Je me suis en debvoir mis pour moderer sa cholere tyrannicque, lui offrant tout ce que je pensois luy povoir estre en contentement: et par plusieurs fois ay envoyé amiablement devers luy, pour entendre, en quoy, par qui, et comment il se sentoit oultraigé: mais de luy n'ay eu response que de voluntaire deffiance, et qu'en mes terres pretendoit seulement droict de bienseance. Dont j'ay congneu que Dieu eternel l'ha laissé au gouvernail de son franc arbitre et propre sens, qui ne peult estre que meschant, si par grace divine n'est continuellement guidé: et pour le contenir en office, et reduire à congnoissance me l'ha ici envoyé à molestes enseignes. Partant, mon fils bien-aimé, le plus tost que faire pourras, ces lettres veuës, retourne à diligence secourir, non tant moy (ce que toutes fois par pitié naturellement tu doibs) que les tiens, lesquels par raison tu peulx saulver et garder. L'exploict sera faict à moindre effussion de sang qu'il sera possible. Et si possible est, par engins plus expediens, cauteles et ruses de guerre, nous saulverons toutes les ames, et les envoierons joyeux à leurs domiciles. Tres_chier fils, la paix de Christ, nostre redempteur soit avecques toy. Salue Ponocrates, Gymnaste et Eudemon de par moy.

Du vingtiesme de Septembre. Ton père Grandgousier.
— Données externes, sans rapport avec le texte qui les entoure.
(** A date of the feed that does not parse counts as the zero time, and
    the incident is scored all the same: a fixed incident whose fixed date
    does not parse scores 10, when its reported date is not before the zero
    time, and one whose reported date does not parse scores 5, when its
    fixed date is more than 720 hours after the zero time. *)
Theorem unparsable_dates_are_scored w incident :
  Fixed incident = true ->
  (forall e, time_Parse w feed_layout (FixedDate incident) = inl e ->
             0 <= parse_date w (ReportedDate incident) ->
             incident_score w incident = 10)
  /\ (forall e, time_Parse w feed_layout (ReportedDate incident) = inl e ->
                720 * Time.Hour < parse_date w (FixedDate incident) ->
                incident_score w incident = 5).
Proof.
  intros F. rewrite incident_score_points. unfold incident_points, remediation_time.
  rewrite F. split; intros e P H.
  - unfold parse_date at 1. fold feed_layout. rewrite P.
    unfold Time.Sub, Time.zero, Time.minDuration, Time.maxDuration, Time.Hour in *.
    destruct (Z.ltb_spec (0 - parse_date w (ReportedDate incident)) (- 2 ^ 63));
      [reflexivity|].
    destruct (Z.ltb_spec (2 ^ 63 - 1) (0 - parse_date w (ReportedDate incident))); [lia|].
    destruct (Z.leb_spec (0 - parse_date w (ReportedDate incident))
                (720 * (60 * 60 * 1000000000))); [reflexivity | lia].
  - unfold parse_date at 2. fold feed_layout. rewrite P.
    unfold Time.Sub, Time.zero, Time.minDuration, Time.maxDuration, Time.Hour in *.
    rewrite Z.sub_0_r.
    destruct (Z.ltb_spec (parse_date w (FixedDate incident)) (- 2 ^ 63)); [lia|].
    destruct (Z.ltb_spec (2 ^ 63 - 1) (parse_date w (FixedDate incident)));
      [reflexivity|].
    destruct (Z.leb_spec (parse_date w (FixedDate incident))
                (720 * (60 * 60 * 1000000000))); [lia | reflexivity].
Qed.

Lemma unparsable_dates_are_scored_witness :
  incident_score feed_world fixed_without_date = 10
  /\ incident_score feed_world reported_without_date = 5.
Proof.
  split.
  - apply (proj1 (unparsable_dates_are_scored feed_world fixed_without_date eq_refl)
             "cannot parse"); [reflexivity | vm_compute; discriminate].
  - apply (proj2 (unparsable_dates_are_scored feed_world reported_without_date eq_refl)
             "cannot parse"); [reflexivity | vm_compute; reflexivity].
Defined.

End incident_facts.

(** ** More properties of [getServerInformation] and [GetCertificate] *)
Module lookup_facts.
Import Strings models services examples notions scoring_facts.

Lemma first_match_app server before entry after :
  Forall (fun e => HasPrefix server (Prefix e) = false) before ->
  HasPrefix server (Prefix entry) = true ->
  first_match server (before ++ entry :: after) = WebServer_ServerDetail entry.
Proof.
  intros N M. induction before as [|e before IH]; cbn [first_match app].
  - rewrite M. reflexivity.
  - inversion N as [|? ? Ne N']; subst. rewrite Ne. apply IH. exact N'.
Qed.

Lemma first_match_none server values :
  Forall (fun e => HasPrefix server (Prefix e) = false) values ->
  first_match server values = None.
Proof.
  induction 1 as [|e values Ne N IH]; cbn [first_match]; [reflexivity|].
  rewrite Ne. exact IH.
Qed.

(** [getServerInformation] answers with the detail of the first entry of
    the catalogue whose prefix starts the Server header, letters compared
    as they are; what the later entries say is not looked at, also when
    that first entry has no detail.  Without a matching entry there is no
    detail. *)
Theorem server_information_is_first_match w server :
  (forall before entry after,
     web_servers w = (before ++ entry :: after)%list ->
     Forall (fun e => HasPrefix server (Prefix e) = false) before ->
     HasPrefix server (Prefix entry) = true ->
     getServerInformation w server = WebServer_ServerDetail entry)
  /\ (Forall (fun e => HasPrefix server (Prefix e) = false) (web_servers w) ->
      getServerInformation w server = None).
Proof.
  unfold getServerInformation. split.
  - intros before entry after -> N M. apply first_match_app; assumption.
  - apply first_match_none.
Qed.

Lemma server_information_is_first_match_witness :
  getServerInformation catalogue_world "nginx/1.18.0" = None
  /\ getServerInformation catalogue_world "apache" = None.
Proof.
  split.
  - apply (proj1 (server_information_is_first_match catalogue_world "nginx/1.18.0")
             [] {| Prefix := "nginx"; WebServer_ServerDetail := None |}
             (List.tl catalogue)); [reflexivity | constructor | reflexivity].
  - apply (proj2 (server_information_is_first_match catalogue_world "apache")).
    repeat constructor.
Defined.

(** A certificate summary of [GetCertificate] either reports a failure,
    and then carries the host name and the error text and nothing else, or
    describes the first certificate of the chain the server presented,
    with no error text. *)
Theorem certificate_summary_shape w hostport c :
  GetCertificate w hostport = Ok c ->
  (certChain c = [] /\ c = Cert_error (DomainName c) (Error c))
  \/ (exists leaf rest,
        certChain c = leaf :: rest /\ Error c = ""
        /\ Issuer c = Issuer_CommonName leaf
        /\ CommonName c = Subject_CommonName leaf
        /\ SANs c = DNSNames leaf).
Proof.
  unfold GetCertificate, SplitHostPort, certificate_of, serverCert.
  destruct (negb (Contains hostport ":")).
  - destruct (tls_Dial w _) as [e|conn].
    + intros [= <-]. left. split; reflexivity.
    + destruct (PeerCertificates conn) as [|leaf rest]; [discriminate|].
      intros [= <-]. right. exists leaf, rest. repeat split; reflexivity.
  - destruct (net_SplitHostPort w hostport) as [e|[h p]].
    + intros [= <-]. left. split; reflexivity.
    + destruct (tls_Dial w _) as [e|conn].
      * intros [= <-]. left. split; reflexivity.
      * destruct (PeerCertificates conn) as [|leaf rest]; [discriminate|].
        intros [= <-]. right. exists leaf, rest. repeat split; reflexivity.
Qed.

Lemma certificate_summary_shape_witness :
  (certChain (Cert_error "example.com" "connection refused") = []
   /\ Cert_error "example.com" "connection refused"
      = Cert_error (DomainName (Cert_error "example.com" "connection refused"))
          (Error (Cert_error "example.com" "connection refused")))
  \/ (exists leaf rest,
        certChain (Cert_error "example.com" "connection refused") = leaf :: rest
        /\ Error (Cert_error "example.com" "connection refused") = ""
        /\ Issuer (Cert_error "example.com" "connection refused") = Issuer_CommonName leaf
        /\ CommonName (Cert_error "example.com" "connection refused")
           = Subject_CommonName leaf
        /\ SANs (Cert_error "example.com" "connection refused") = DNSNames leaf).
Proof.
  apply (certificate_summary_shape scenario "example.com"). reflexivity.
Defined.

(** [SplitHostPort] never answers with an empty port: without a colon, or
    with nothing after it, the port is 443; and [GetCertificate] dials the
    host and the port it answers with. *)
Theorem split_port_is_never_empty w hostport host0 port0 :
  SplitHostPort w hostport = (host0, port0, None) ->
  port0 <> ""
  /\ (Contains hostport ":" = false -> host0 = hostport /\ port0 = "443")
  /\ (forall h, Contains hostport ":" = true ->
                net_SplitHostPort w hostport = inr (h, "") ->
                host0 = h /\ port0 = "443")
  /\ (forall h p, Contains hostport ":" = true -> p <> "" ->
                  net_SplitHostPort w hostport = inr (h, p) ->
                  host0 = h /\ port0 = p)
  /\ GetCertificate w hostport = certificate_of w host0 port0.
Proof.
  intros S. unfold GetCertificate. rewrite S. revert S. unfold SplitHostPort.
  destruct (Contains hostport ":"); cbn [negb].
  - destruct (net_SplitHostPort w hostport) as [e|[h p]]; [discriminate|].
    destruct (String.eqb p "") eqn:E; intros [= <- <-].
    + apply String.eqb_eq in E. subst p.
      split; [discriminate|]. split; [discriminate|].
      split; [intros h' _ Q; injection Q; intros; subst; split; reflexivity|].
      split; [intros h' p' _ N Q; injection Q; intros; subst; congruence | reflexivity].
    + apply String.eqb_neq in E.
      split; [exact E|]. split; [discriminate|].
      split; [intros h' _ Q; injection Q; intros; subst; congruence|].
      split; [intros h' p' _ N Q; injection Q; intros; subst; split; reflexivity|].
      reflexivity.
  - intros [= <- <-]. split; [discriminate|].
    split; [intros _; split; reflexivity|].
    split; [discriminate|]. split; [discriminate | reflexivity].
Qed.

Lemma split_port_is_never_empty_witness :
  "443" <> ""
  /\ (Contains "example.com" ":" = false -> "example.com" = "example.com" /\ "443" = "443")
  /\ (forall h, Contains "example.com" ":" = true ->
                net_SplitHostPort scenario "example.com" = inr (h, "") ->
                "example.com" = h /\ "443" = "443")
  /\ (forall h p, Contains "example.com" ":" = true -> p <> "" ->
                  net_SplitHostPort scenario "example.com" = inr (h, p) ->
                  "example.com" = h /\ "443" = p)
  /\ GetCertificate scenario "example.com" = certificate_of scenario "example.com" "443".
Proof.
  apply (split_port_is_never_empty scenario "example.com" "example.com" "443").
  reflexivity.
Defined.

End lookup_facts.

(** ** More properties of the normalized score *)
Module normalize_facts.
Import Strings models services examples notions Float64 Float64_facts scoring_facts.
Yet, while he is making ready for war, Grandgousier makes one last effort to recall Picrochole to more peaceful counsels; here Rabelais has reproduced as a parody the well-known scene between Cineas and Pyrrhus. A courtier explains to the king how easily he could conquer and plunder the whole world, while an old and experienced soldier endeavours unsuccessfully to get them both to listen to reason.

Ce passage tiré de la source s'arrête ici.